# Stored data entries

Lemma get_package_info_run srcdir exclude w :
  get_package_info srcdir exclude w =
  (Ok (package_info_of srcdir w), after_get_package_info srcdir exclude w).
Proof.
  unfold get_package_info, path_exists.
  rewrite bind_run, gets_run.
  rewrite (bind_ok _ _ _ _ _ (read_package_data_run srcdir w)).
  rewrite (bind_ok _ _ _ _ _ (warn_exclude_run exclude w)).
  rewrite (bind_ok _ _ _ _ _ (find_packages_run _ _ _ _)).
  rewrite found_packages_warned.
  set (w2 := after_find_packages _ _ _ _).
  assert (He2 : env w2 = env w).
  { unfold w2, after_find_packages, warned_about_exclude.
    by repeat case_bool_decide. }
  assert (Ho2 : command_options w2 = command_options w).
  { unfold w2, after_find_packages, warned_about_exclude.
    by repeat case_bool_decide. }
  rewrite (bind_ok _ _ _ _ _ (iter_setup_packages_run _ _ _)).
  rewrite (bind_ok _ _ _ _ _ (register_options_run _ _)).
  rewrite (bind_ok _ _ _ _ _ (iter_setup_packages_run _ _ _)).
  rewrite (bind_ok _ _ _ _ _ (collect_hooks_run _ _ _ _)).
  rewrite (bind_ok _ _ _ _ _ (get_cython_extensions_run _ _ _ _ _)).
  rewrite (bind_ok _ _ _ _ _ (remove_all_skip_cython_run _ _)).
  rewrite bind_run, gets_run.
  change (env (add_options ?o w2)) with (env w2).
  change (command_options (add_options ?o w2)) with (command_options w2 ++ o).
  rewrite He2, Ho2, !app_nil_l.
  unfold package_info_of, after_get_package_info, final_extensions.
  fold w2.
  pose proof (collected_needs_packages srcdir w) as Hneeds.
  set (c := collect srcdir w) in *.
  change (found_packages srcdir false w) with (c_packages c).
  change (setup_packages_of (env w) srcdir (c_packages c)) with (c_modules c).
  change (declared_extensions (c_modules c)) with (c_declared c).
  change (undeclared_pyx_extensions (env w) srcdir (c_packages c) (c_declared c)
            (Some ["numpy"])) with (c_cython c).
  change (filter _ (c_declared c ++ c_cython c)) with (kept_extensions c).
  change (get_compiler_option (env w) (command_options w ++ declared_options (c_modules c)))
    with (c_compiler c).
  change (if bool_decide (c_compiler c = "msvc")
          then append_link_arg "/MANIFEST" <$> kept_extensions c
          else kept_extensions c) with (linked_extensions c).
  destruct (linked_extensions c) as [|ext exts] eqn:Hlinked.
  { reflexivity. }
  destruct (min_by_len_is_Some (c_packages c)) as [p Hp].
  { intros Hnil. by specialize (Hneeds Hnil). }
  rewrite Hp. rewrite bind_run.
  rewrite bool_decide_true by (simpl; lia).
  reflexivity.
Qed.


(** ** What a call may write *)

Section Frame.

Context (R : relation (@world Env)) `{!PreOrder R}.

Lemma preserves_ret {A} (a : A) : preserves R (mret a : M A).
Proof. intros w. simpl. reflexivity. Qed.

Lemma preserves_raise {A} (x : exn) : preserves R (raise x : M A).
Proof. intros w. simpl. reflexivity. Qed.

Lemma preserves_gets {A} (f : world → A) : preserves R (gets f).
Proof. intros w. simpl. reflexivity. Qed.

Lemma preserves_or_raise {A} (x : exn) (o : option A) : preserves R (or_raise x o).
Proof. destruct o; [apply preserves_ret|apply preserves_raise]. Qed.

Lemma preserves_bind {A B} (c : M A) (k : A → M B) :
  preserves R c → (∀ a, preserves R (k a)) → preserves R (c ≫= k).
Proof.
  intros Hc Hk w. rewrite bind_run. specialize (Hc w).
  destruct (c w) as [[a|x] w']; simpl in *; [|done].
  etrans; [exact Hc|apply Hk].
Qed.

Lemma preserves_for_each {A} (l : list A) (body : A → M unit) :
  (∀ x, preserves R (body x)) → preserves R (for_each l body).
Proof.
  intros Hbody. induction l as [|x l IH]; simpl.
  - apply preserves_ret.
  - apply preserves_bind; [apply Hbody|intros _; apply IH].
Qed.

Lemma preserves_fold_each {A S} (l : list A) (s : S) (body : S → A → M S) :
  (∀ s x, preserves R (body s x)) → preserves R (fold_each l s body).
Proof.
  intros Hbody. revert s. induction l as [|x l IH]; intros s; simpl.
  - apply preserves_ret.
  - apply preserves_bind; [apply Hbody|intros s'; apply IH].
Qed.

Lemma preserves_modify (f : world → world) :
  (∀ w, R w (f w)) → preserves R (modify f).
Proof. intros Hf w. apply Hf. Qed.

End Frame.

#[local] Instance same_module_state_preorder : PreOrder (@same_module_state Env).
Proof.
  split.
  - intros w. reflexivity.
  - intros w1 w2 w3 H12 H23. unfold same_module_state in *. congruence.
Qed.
---
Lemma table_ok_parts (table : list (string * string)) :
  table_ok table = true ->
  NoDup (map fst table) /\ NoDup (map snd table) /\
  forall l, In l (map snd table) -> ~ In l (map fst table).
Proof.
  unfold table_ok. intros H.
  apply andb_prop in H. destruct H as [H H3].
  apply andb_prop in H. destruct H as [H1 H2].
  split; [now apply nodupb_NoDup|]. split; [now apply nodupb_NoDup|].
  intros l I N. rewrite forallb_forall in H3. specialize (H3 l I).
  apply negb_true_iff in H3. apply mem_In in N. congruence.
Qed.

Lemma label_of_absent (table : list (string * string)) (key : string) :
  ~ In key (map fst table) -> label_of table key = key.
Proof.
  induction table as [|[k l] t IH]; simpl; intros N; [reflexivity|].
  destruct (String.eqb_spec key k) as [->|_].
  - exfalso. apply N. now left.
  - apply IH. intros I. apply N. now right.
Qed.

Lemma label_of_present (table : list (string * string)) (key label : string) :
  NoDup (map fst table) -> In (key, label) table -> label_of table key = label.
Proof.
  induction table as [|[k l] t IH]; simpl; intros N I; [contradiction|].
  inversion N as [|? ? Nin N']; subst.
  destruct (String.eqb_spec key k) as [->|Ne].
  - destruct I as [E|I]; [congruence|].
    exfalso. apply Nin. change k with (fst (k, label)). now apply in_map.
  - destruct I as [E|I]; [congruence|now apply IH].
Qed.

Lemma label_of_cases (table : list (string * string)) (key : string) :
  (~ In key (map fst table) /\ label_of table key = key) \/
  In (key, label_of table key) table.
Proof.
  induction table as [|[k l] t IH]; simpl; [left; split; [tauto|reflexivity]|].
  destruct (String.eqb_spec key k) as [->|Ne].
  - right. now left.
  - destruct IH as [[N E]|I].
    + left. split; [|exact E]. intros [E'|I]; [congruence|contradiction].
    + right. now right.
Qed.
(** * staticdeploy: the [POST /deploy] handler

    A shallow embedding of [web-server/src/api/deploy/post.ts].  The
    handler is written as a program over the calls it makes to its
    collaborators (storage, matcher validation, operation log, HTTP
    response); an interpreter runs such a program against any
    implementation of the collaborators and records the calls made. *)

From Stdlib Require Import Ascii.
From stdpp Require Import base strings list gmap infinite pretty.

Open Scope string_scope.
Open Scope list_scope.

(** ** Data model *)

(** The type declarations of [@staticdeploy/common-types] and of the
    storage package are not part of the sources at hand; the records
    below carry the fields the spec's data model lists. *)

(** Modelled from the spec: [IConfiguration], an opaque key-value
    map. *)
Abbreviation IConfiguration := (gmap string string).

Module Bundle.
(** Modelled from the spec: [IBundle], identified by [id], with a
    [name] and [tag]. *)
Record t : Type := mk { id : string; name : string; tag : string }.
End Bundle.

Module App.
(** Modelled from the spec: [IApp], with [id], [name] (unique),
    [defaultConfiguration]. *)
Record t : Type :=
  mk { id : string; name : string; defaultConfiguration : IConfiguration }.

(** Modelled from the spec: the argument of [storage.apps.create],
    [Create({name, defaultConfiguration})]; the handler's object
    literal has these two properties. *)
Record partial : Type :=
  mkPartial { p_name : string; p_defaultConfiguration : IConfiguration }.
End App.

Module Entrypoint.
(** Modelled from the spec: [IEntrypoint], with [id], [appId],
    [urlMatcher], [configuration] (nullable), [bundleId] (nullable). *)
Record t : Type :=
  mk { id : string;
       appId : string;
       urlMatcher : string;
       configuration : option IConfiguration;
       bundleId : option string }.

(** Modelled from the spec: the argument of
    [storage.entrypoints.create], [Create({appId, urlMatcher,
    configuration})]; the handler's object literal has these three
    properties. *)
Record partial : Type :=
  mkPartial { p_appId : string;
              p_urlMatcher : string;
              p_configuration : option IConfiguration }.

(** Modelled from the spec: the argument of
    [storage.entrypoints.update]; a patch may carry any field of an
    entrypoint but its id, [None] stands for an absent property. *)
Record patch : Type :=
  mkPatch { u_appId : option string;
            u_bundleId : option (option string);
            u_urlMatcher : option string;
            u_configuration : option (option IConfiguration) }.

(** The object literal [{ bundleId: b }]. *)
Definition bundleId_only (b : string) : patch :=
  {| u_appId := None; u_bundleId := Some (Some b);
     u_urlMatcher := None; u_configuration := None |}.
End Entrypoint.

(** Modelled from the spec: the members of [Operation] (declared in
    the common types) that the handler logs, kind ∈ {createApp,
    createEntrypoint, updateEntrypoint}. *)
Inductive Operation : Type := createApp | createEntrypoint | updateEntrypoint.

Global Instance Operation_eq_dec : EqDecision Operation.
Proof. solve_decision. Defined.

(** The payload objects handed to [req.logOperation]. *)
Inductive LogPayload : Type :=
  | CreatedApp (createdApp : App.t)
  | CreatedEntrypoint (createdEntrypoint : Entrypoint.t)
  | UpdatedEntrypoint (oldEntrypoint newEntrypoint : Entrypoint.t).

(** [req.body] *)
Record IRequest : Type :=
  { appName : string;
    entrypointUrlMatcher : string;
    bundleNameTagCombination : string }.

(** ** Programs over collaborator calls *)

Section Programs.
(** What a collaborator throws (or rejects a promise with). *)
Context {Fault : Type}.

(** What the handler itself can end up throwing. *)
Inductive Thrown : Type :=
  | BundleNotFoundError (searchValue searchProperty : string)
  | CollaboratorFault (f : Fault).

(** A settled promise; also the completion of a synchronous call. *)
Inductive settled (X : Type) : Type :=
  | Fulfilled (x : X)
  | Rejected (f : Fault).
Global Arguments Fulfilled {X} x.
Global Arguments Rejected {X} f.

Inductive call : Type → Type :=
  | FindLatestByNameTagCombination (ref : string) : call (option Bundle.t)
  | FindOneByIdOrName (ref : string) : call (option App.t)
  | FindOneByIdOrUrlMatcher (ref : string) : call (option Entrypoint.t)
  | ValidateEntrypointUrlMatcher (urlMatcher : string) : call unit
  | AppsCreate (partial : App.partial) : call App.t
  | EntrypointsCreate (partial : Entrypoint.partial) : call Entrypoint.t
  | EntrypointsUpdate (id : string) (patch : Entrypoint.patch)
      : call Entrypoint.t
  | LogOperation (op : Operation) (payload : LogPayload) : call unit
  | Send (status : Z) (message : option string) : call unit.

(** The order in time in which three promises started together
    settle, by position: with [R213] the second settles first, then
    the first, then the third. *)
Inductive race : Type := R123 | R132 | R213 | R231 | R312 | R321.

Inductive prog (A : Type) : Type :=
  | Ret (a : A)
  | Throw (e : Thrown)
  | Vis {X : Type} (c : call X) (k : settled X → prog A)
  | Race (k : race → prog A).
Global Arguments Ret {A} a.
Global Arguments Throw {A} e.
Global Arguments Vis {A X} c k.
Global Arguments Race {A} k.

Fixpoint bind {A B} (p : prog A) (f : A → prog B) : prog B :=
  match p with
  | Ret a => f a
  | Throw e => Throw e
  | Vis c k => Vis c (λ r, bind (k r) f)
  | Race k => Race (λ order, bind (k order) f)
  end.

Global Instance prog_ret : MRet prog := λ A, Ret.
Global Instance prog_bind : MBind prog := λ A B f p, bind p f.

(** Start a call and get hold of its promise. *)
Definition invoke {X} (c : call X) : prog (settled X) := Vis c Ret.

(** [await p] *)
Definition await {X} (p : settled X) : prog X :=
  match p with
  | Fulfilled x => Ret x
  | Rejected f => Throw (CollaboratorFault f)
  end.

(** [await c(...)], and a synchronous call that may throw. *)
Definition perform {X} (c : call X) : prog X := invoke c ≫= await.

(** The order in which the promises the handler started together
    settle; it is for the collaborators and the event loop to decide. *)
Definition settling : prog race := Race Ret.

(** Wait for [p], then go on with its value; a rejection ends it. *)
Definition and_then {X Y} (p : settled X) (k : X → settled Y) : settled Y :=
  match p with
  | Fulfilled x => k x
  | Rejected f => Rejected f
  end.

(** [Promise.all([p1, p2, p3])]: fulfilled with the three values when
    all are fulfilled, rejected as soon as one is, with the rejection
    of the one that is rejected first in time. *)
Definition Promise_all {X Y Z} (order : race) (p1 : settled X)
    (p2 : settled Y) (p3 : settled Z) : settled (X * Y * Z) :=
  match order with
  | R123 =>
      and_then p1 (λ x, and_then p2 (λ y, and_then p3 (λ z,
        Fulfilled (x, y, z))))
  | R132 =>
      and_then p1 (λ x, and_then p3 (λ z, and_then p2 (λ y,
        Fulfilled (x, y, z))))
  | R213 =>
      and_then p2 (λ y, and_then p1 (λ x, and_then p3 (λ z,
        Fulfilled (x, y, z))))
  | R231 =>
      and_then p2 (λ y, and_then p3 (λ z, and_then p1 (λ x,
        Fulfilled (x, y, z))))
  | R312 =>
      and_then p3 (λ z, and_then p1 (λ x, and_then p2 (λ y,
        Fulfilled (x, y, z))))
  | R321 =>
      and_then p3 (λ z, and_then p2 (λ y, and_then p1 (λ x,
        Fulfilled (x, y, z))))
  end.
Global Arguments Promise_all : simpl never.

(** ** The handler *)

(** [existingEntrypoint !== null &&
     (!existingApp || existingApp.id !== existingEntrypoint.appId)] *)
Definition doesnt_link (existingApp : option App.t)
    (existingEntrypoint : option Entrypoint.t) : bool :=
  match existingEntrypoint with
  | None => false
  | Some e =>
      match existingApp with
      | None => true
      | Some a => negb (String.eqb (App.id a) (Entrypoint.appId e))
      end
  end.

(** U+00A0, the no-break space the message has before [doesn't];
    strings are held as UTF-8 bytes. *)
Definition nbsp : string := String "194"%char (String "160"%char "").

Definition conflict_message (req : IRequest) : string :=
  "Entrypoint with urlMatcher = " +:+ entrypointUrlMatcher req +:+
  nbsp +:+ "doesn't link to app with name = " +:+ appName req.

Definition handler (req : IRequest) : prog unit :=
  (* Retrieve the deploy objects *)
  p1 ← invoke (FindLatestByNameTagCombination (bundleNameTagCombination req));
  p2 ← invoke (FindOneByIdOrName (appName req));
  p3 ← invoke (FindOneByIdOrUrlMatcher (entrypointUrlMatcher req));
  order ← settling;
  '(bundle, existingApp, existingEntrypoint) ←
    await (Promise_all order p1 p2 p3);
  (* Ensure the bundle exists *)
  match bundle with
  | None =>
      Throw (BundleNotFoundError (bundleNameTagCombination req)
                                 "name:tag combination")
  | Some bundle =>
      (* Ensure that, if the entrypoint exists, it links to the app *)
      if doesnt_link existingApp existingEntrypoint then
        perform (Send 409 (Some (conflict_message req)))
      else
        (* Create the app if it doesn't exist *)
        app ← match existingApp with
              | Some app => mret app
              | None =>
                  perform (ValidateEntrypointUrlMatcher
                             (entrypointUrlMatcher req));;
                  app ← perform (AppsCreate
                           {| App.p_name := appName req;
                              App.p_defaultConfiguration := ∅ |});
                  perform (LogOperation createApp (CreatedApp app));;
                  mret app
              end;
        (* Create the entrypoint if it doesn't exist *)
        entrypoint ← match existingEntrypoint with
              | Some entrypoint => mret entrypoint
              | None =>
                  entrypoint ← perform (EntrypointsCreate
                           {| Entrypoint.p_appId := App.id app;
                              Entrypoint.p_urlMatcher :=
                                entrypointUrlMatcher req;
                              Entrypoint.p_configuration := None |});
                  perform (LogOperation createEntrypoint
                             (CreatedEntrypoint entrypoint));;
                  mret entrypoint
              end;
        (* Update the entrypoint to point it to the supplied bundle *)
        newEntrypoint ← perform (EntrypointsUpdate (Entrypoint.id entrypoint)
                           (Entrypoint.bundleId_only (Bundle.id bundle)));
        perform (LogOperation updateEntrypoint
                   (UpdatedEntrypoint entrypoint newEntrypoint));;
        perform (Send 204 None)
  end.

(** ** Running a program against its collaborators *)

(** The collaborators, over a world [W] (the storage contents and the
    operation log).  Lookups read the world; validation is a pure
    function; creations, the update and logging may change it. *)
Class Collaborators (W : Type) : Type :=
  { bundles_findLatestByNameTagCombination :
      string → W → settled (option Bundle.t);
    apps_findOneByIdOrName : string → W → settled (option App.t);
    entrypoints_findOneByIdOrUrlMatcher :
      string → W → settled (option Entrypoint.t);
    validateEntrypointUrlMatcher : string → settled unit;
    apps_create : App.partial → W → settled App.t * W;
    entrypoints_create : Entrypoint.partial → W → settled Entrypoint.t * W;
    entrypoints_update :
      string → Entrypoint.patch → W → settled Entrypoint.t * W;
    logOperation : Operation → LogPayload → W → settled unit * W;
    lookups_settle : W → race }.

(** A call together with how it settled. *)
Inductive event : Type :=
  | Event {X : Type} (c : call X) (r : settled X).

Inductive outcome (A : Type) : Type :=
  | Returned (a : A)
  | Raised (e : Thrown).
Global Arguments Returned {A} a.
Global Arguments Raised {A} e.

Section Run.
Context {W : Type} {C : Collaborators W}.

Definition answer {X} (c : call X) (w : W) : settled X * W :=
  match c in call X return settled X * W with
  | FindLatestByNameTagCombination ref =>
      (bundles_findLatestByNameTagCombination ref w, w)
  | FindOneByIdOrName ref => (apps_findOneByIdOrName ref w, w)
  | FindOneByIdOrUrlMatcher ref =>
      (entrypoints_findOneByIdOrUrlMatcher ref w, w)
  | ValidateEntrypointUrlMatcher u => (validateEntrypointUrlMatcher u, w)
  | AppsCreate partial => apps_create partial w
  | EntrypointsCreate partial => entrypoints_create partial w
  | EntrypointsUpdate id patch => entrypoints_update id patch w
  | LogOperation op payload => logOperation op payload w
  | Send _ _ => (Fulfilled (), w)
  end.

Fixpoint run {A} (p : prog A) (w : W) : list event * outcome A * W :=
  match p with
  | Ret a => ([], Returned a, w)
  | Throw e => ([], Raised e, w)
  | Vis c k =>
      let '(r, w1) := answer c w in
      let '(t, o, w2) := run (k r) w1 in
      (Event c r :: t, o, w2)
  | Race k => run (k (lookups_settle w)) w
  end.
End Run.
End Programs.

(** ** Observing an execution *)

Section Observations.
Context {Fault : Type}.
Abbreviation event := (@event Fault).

# Work to be completed
Retype, exactly and in full, the lines above from the one containing "Record patch : Type" through the one containing "End Entrypoint.".

# Answer space
Record patch : Type :=
  mkPatch { u_appId : option string;
            u_bundleId : option (option string);
            u_urlMatcher : option string;
            u_configuration : option (option IConfiguration) }.

(** The object literal [{ bundleId: b }]. *)
Definition bundleId_only (b : string) : patch :=
  {| u_appId := None; u_bundleId := Some (Some b);
     u_urlMatcher := None; u_configuration := None |}.
End Entrypoint.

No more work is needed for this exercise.